━━ INPUT FOR THIS TASK ━━

Inductive error :=
| InvalidTimeFormat (expected : time_form)
    (* "Invalid time: ... (expected MM:SS or HH:MM:SS)",
       "... (expected MM:SS, seconds 0-59)",
       "... (expected HH:MM:SS, minutes and seconds 0-59)" *)
| InvalidRangeFormat
    (* "Invalid exclude range: ... (expected START-END, ...)" *)
| InvalidRangeOrder (site : order_site)
    (* "Invalid exclude range: ... (start must be <= end)",
       "--from must be <= --to" *)
| RequestBlocked          (* "Request blocked. Try again later." *)
| AgeRestricted           (* "Video is age-restricted or unavailable." *)
| VideoUnavailable        (* "Video is unavailable." *)
| VideoUnplayable (reason : jsstring) (* "Video unplayable: " + reason *)
| CaptionsDisabled        (* "Transcripts are disabled for this video." *)
| TimestampsRequired      (* "Time range options ... require --timestamps." *)
| ConflictingSelection    (* "Cannot use --from/--to with --only." *)
| UsageError              (* the usage line *)
| FetchError (message : jsstring). (* any failure of the network stages *)

Inductive result (A : Type) :=
| Ok (a : A)
| Err (e : error).
Arguments Ok {A} a.
Arguments Err {A} e.

Definition bind {A B} (r : result A) (k : A -> result B) : result B :=
  match r with
  | Ok a => k a
  | Err e => Err e
  end.

Notation "x <- r ;; k" := (bind r (fun x => k))
  (at level 61, r at next level, right associativity).

(* ------------------------------------------------------------------ *)
(** ** Data model *)

Record TranscriptSnippet := mkSnippet {
  text : jsstring;
  start : number;
  duration : number
}.

Record ParseResult := mkOpts {
  video : option jsstring;
  timestamps : bool;
  from : option number;
  to : option number;
  only : option (list number);
  exclude : option (list (number * number))
}.

(** [x !== undefined] *)
Definition defined {A} (x : option A) : bool :=
  match x with Some _ => true | None => false end.

(** [xs !== undefined && xs.length > 0] *)
Definition nonEmpty {A} (x : option (list A)) : bool :=
  match x with Some (_ :: _) => true | _ => false end.

(** [x ?? d] *)
Definition orElse {A} (x : option A) (d : A) : A :=
  match x with Some v => v | None => d end.

(* ------------------------------------------------------------------ *)
(** ** Window filter *)

(** The body of the exclude callback: the [for] loop leaves with [false]
    at the first range that contains the start. *)
Fixpoint notExcluded (ranges : list (number * number)) (s : TranscriptSnippet)
  : bool :=
  match ranges with
  | [] => true
  | (lo, hi) :: rest =>
      if num_ge (start s) lo && num_le (start s) hi then false
      else notExcluded rest s
  end.

Definition filterSnippets (snippets : list TranscriptSnippet)
    (opts : ParseResult) : result (list TranscriptSnippet) :=
  let hasRange := defined (from opts) || defined (to opts) in
  let hasOnly := nonEmpty (only opts) in
  filtered <-
    (if hasOnly then
       let onlySet := orElse (only opts) [] in
       Ok (filter (fun s => Set_has onlySet (Math_round (start s))) snippets)
     else if hasRange then
       let fromSec := orElse (from opts) (ofZ 0) in
       let toSec := orElse (to opts) PosInf in
       if num_gt fromSec toSec then Err (InvalidRangeOrder FromToOrder)
       else Ok (filter (fun s => num_ge (start s) fromSec
                                 && num_le (start s) toSec) snippets)
     else Ok snippets) ;;
  if nonEmpty (exclude opts) then
    Ok (filter (notExcluded (orElse (exclude opts) [])) filtered)
  else Ok filtered.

━━━

ABOUT THIS TASK
From the listing, reproduce every line where the word "notExcluded" is present.

WRITTEN RESPONSE
Fixpoint notExcluded (ranges : list (number * number)) (s : TranscriptSnippet)
      else notExcluded rest s
    Ok (filter (notExcluded (orElse (exclude opts) [])) filtered)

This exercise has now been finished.